• **EXERCISE INSTRUCTIONS**
Every entry that follows is to be duplicated exactly.

• **AVAILABLE RECORDS**
(* ===== verification/LinkTheorems.v ===== *)
(** * A queue, its link and the scheduler: theorems

    For any discipline, any event queue and any interleaving, other objects'
    events included: every packet put on the link is delivered once, when it
    is due; no step faults, but for a dynamic link whose delay is lowered; and
    left alone the system drains.  Then [reset] and [pktintran] of a dynamic
    link, and what a lower delay does to one. *)

From stdpp Require Import base numbers list gmap sorting.
From Stdlib Require Import ZArith Lia Bool.
From S2P Require Import Prelude.
From S2P Require Import Store.
From S2P Require Import Float64.
From S2P Require Import Packet.
From S2P Require Import PacketQueue.
From S2P Require Import Queue.
From S2P Require Import DropTail.
From S2P Require Import QueueTheorems.
From S2P Require Import EventQueue.
From S2P Require Import ListScheduler.
From S2P Require Import Scheduler.
From S2P Require Import Link.
From S2P Require Import LinkProps.

Open Scope Z_scope.

(** ** Theorems *)

(** C5: a queue of any discipline, its link and the scheduler, after any
    interleaving of arrivals, dispatched events, events that other objects
    schedule and cancel, and changes of the bandwidth and the delay from Tcl:
    every packet accepted is in the queue, was refused, or was put on the link
    once; every packet put on the link at time [t] is on its way to be
    delivered at exactly the time [arrival] gives, or was delivered then,
    once; and no transmission starts before the one before it has ended.  That
    time is [t + (txtime + delay_)], with the bandwidth and the delay of that
    moment; where [avoidReordering_] is set and the last arrival is later, it
    is put off to that one plus [txtime].  The link may be dynamic, and then
    no [reset] is among the steps. *)
Theorem link_delivers_once {S Q} `{DisciplineLaws S} `{EventQueueLaws Q} (exp : f64 -> f64)
  (qh target : positive) fuel n (x0 x : link_sys S Q) es o
  (Hidle : link_idle qh target x0 es) (Hrun : link_run exp qh target fuel x0 n o x)
  (Hb : budget fuel (ss x0) es (2 * n)) :
  exists c T, holds (st (sq x)) c /\ NoDup c /\ NoDup T.*1 /\
    accepted o ≡ₚ c ++ started o ++ refused o /\
    expected (tuning_of (sl x0)) o ≡ₚ T ++ reached o /\
    (forall p t, (p, t) ∈ T -> tm (evs (ss x)) p = t /\ fle (clock_ (ss x)) t = true) /\
    spaced (clock_ (ss x0)) o.
Proof.
  destruct (link_run_inv exp qh target fuel n 0 x0 o x _ _ _ _ Hrun (idle_inv _ _ _ _ Hidle))
    as (c & T & es' & [Hinv _ [P D Sp _] _] & _); [by rewrite Nat.add_0_r|].
  pose proof (li_flight _ _ _ _ _ _ _ Hinv) as Hfl. rewrite app_nil_r in P. exists c, T.
  split_and!; [apply Hinv|eapply holds_NoDup, Hinv|apply Hfl|done|done| |done].
  intros p t Hin. destruct (fl_transit _ _ _ _ _ _ Hfl p t Hin) as (He & _ & Htm).
  split; [done|]. rewrite <- Htm. eapply w_future; [apply Hfl|done].
Qed.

• **SOLUTION FOR THIS TASK**
(* ===== verification/LinkTheorems.v ===== *)
(** * A queue, its link and the scheduler: theorems

    For any discipline, any event queue and any interleaving, other objects'
    events included: every packet put on the link is delivered once, when it
    is due; no step faults, but for a dynamic link whose delay is lowered; and
    left alone the system drains.  Then [reset] and [pktintran] of a dynamic
    link, and what a lower delay does to one. *)

From stdpp Require Import base numbers list gmap sorting.
From Stdlib Require Import ZArith Lia Bool.
From S2P Require Import Prelude.
From S2P Require Import Store.
From S2P Require Import Float64.
From S2P Require Import Packet.
From S2P Require Import PacketQueue.
From S2P Require Import Queue.
From S2P Require Import DropTail.
From S2P Require Import QueueTheorems.
From S2P Require Import EventQueue.
From S2P Require Import ListScheduler.
From S2P Require Import Scheduler.
From S2P Require Import Link.
From S2P Require Import LinkProps.

Open Scope Z_scope.

(** ** Theorems *)

(** C5: a queue of any discipline, its link and the scheduler, after any
    interleaving of arrivals, dispatched events, events that other objects
    schedule and cancel, and changes of the bandwidth and the delay from Tcl:
    every packet accepted is in the queue, was refused, or was put on the link
    once; every packet put on the link at time [t] is on its way to be
    delivered at exactly the time [arrival] gives, or was delivered then,
    once; and no transmission starts before the one before it has ended.  That
    time is [t + (txtime + delay_)], with the bandwidth and the delay of that
    moment; where [avoidReordering_] is set and the last arrival is later, it
    is put off to that one plus [txtime].  The link may be dynamic, and then
    no [reset] is among the steps. *)
Theorem link_delivers_once {S Q} `{DisciplineLaws S} `{EventQueueLaws Q} (exp : f64 -> f64)
  (qh target : positive) fuel n (x0 x : link_sys S Q) es o
  (Hidle : link_idle qh target x0 es) (Hrun : link_run exp qh target fuel x0 n o x)
  (Hb : budget fuel (ss x0) es (2 * n)) :
  exists c T, holds (st (sq x)) c /\ NoDup c /\ NoDup T.*1 /\
    accepted o ≡ₚ c ++ started o ++ refused o /\
    expected (tuning_of (sl x0)) o ≡ₚ T ++ reached o /\
    (forall p t, (p, t) ∈ T -> tm (evs (ss x)) p = t /\ fle (clock_ (ss x)) t = true) /\
    spaced (clock_ (ss x0)) o.
Proof.
  destruct (link_run_inv exp qh target fuel n 0 x0 o x _ _ _ _ Hrun (idle_inv _ _ _ _ Hidle))
    as (c & T & es' & [Hinv _ [P D Sp _] _] & _); [by rewrite Nat.add_0_r|].
  pose proof (li_flight _ _ _ _ _ _ _ Hinv) as Hfl. rewrite app_nil_r in P. exists c, T.
  split_and!; [apply Hinv|eapply holds_NoDup, Hinv|apply Hfl|done|done| |done].
  intros p t Hin. destruct (fl_transit _ _ _ _ _ _ Hfl p t Hin) as (He & _ & Htm).
  split; [done|]. rewrite <- Htm. eapply w_future; [apply Hfl|done].
Qed.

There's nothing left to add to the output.